Anamaria Vartolomei en Chanel sur la Croisette
Il y a une façon de porter Chanel qui relève de la posture et une autre, de la conviction. Anamaria Vartolomei appartient à la seconde catégorie. Présente à Cannes pour La Bataille de Gaulle : L’Âge de Fer d’Antonin Baudry, dans lequel elle incarne Livia, figure de la Résistance, l’actrice a choisi la maison pour les deux temps forts de sa présence sur la Croisette. Deux silhouettes. Deux températures. Une cohérence absolue.
Au photocall, elle porte un ensemble Chanel Resort 2027 top sans manches en maille crème, jupe mi-longue vert vif à liseré noir. Le contraste chromatique est immédiat, presque graphique. La maille légère contre la jupe structurée, le crème contre le vert une palette qui évoque les collections de villégiature des années 1960 et 1970, ces propositions construites autour d’une élégance sportive et d’un bloc de couleur assumé. Contre le fond de la marina cannoise, le look trouve son décor naturel. Il n’est pas habillé pour un tapis rouge il est fait pour exister en plein air, sous la lumière du Sud.

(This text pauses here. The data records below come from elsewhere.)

Lemma id_char_plain c : id_char c = true -> plain_char c = true.
Proof.
  unfold id_char, plain_char, is_lower, digit. intros H.
  assert (97 <= c <= 122 \/ 48 <= c <= 57 \/ c = 95 \/ c = 45) as Hc.
  { repeat (apply orb_true_iff in H as [H|H]); bsimp; lia. }
  rewrite (proj2 (Z.leb_le _ _)), (proj2 (Z.ltb_lt _ _)), !(proj2 (Z.eqb_neq _ _)) by lia. done.
Qed.

Lemma id_word_plain w : id_word w -> plain w.
Proof. intros (_ & Hw & _). eapply Forall_impl; [exact Hw|]. apply id_char_plain. Qed.

(** The first zero is the end of the string. *)
Lemma first_zero (s : chars) n :
  0 <= n < alen s -> s.[n] = 0 -> (forall j, 0 <= j < n -> s.[j] <> 0) -> strlen s = n.
Proof.
  intros Hn Hz Hne. pose proof (strlen_nonneg s). destruct (Z.lt_trichotomy (strlen s) n) as [Hlt|[Heq|Hgt]]; [|done|].
  - destruct (Hne (strlen s)); [lia|]. apply strlen_end. lia.
  - by destruct (cstr_chars s n) as [_ []]; [lia|].
Qed.

Lemma zero_in_range (s : chars) n : 0 <= n -> s.[n] = 0 -> n < alen s.
Proof.
  intros Hn Hz. destruct (Z_lt_le_dec n (alen s)) as [|Hge]; [done|]. exfalso. unfold aget, alen in *.
  rewrite list_lookup_total_alt, lookup_ge_None_2 in Hz by lia. done.
Qed.

Lemma id_valid_word s : id_valid s = true -> id_word (cstr s).
Proof.
  unfold id_valid. destruct ((s.[0] <? 97) || (122 <? s.[0])) eqn:E0; [done|].
  apply orb_false_iff in E0 as [E0 E1]. bsimp.
  destruct (for_find 32 0 (fun i => s.[i] =? 0)) as [n|] eqn:En.
  2: { by destruct (for_find (Z.to_nat _) 0 _). }
  change (default 32 (Some n)) with n.
  apply for_find_Some in En as (Hn & Hz & Hne). bsimp.
  assert (strlen s = n) as Hl.
  { apply first_zero; [split; [lia|]; apply zero_in_range; lia|done|]. intros j Hj. specialize (Hne j Hj). by bsimp. }
  destruct (for_find (Z.to_nat n) 0 _) eqn:Ef; [done|]. intros _.
  apply (chars_all s n (fun c => negb (is_lower c || digit c || (c =? 95) || (c =? 45)))) in Ef; [|lia].
  rewrite <- Hl, prefix_strlen in Ef. unfold id_word.
  split; [unfold strlen in Hl; lia|]. split.
  - eapply Forall_impl; [exact Ef|]. intros c Hc. cbn in Hc. by apply negb_false_iff in Hc.
  - destruct s as [|c q]; [exfalso; cbn in Hl; change ([].[0]) with 1 in E0; lia|].
    change ((c :: q).[0]) with c in E0, E1. cbn. rewrite (proj2 (Z.eqb_neq c 0)) by lia.
    exists c, (cstr q). split; [done|]. unfold is_lower. rewrite !(proj2 (Z.leb_le _ _)) by lia. done.
Qed.

Lemma cstr_terminated w r : clean w -> cstr (w ++ 0 :: r) = w.
Proof.
  unfold clean. induction w as [|c w IH]; [done|]. cbn. destruct (c =? 0); [done|]. intros [= Hw]. by rewrite IH.
Qed.

Lemma id_word_valid w r : id_word w -> id_valid (w ++ 0 :: r) = true.
Proof.
  intros Hw. pose proof (plain_clean w (id_word_plain w Hw)) as Hc. destruct Hw as (Hl & Hf & c & q & -> & Hlow).
  unfold id_valid. change (((c :: q) ++ 0 :: r).[0]) with c. unfold is_lower in Hlow. bsimp.
  rewrite !(proj2 (Z.ltb_ge _ _)) by lia. cbn [orb]. set (s := (c :: q) ++ 0 :: r) in *.
  pose proof (cstr_terminated (c :: q) r Hc) as Hs. fold s in Hs.
  assert (strlen s = alen (c :: q)) as Hlen by (unfold strlen; by rewrite Hs).
  pose proof (alen_nonneg (c :: q)).
  assert (for_find 32 0 (fun i => s.[i] =? 0) = Some (alen (c :: q))) as ->.
  { apply for_find_Some. split; [lia|]. split.
    - apply Z.eqb_eq. rewrite <- Hlen. apply strlen_end. rewrite Hlen. unfold s. rewrite alen_app, (alen_cons 0 r).
      pose proof (alen_nonneg r). lia.
    - intros j Hj. apply Z.eqb_neq. apply cstr_chars. lia. }
  change (default 32 (Some (alen (c :: q)))) with (alen (c :: q)). pose proof (chars_all s (alen (c :: q)) (fun c => negb (is_lower c || digit c || (c =? 95) || (c =? 45))) ltac:(lia)) as Hall.
  rewrite <- Hlen, prefix_strlen, Hs in Hall. rewrite <- Hlen.
  rewrite (proj2 Hall).
  - rewrite Hlen. apply Z.ltb_lt. lia.
  - eapply Forall_impl; [exact Hf|]. intros d Hd. cbn beta in Hd |- *.
    change (negb (id_char d) = false). by rewrite Hd.
Qed.

(** A stored text: terminated, and the buffer keeps its size. *)
Lemma store_text_shape buf out : exists r, store_text buf out = out ++ 0 :: r.
Proof.
  unfold store_text, copy_prefix. exists (drop (Z.to_nat (alen out + 1)) buf).
  rewrite firstn_all2 by (rewrite length_app; unfold alen; cbn; lia). by rewrite <- app_assoc.
Qed.

Lemma store_text_cstr buf out : clean out -> cstr (store_text buf out) = out.
Proof. intros Hc. destruct (store_text_shape buf out) as [r ->]. by apply cstr_terminated. Qed.

Lemma store_text_alen buf out : alen out < alen buf -> alen (store_text buf out) = alen buf.
Proof.
  intros Hl. unfold store_text, copy_prefix. rewrite alen_app. unfold alen in *. rewrite length_take, length_drop, length_app. cbn. lia.
Qed.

Le soir de la première, le registre bascule. Vartolomei entre dans une robe Chanel sur mesure soie charmeuse rose poudre, plissée, ornée d’une broderie discrète à l’encolure et à la taille. La matière est fluide, presque liquide dans ses tombés. Le plissé donne au mouvement une légèreté qui évite toute lourdeur de cérémonie. Les broderies, fines et retenues, signent sans ostentation. C’est le Chanel romantique celui qui choisit la douceur comme territoire, la précision comme langage.

Ce qui frappe, dans la succession de ces deux looks, c’est leur cohérence silencieuse. Le jour, une modernité ancrée dans une mémoire de la Riviera. Le soir, une féminité sans effusion. Entre les deux, une actrice qui ne cherche pas à être vue qui choisit simplement d’être juste.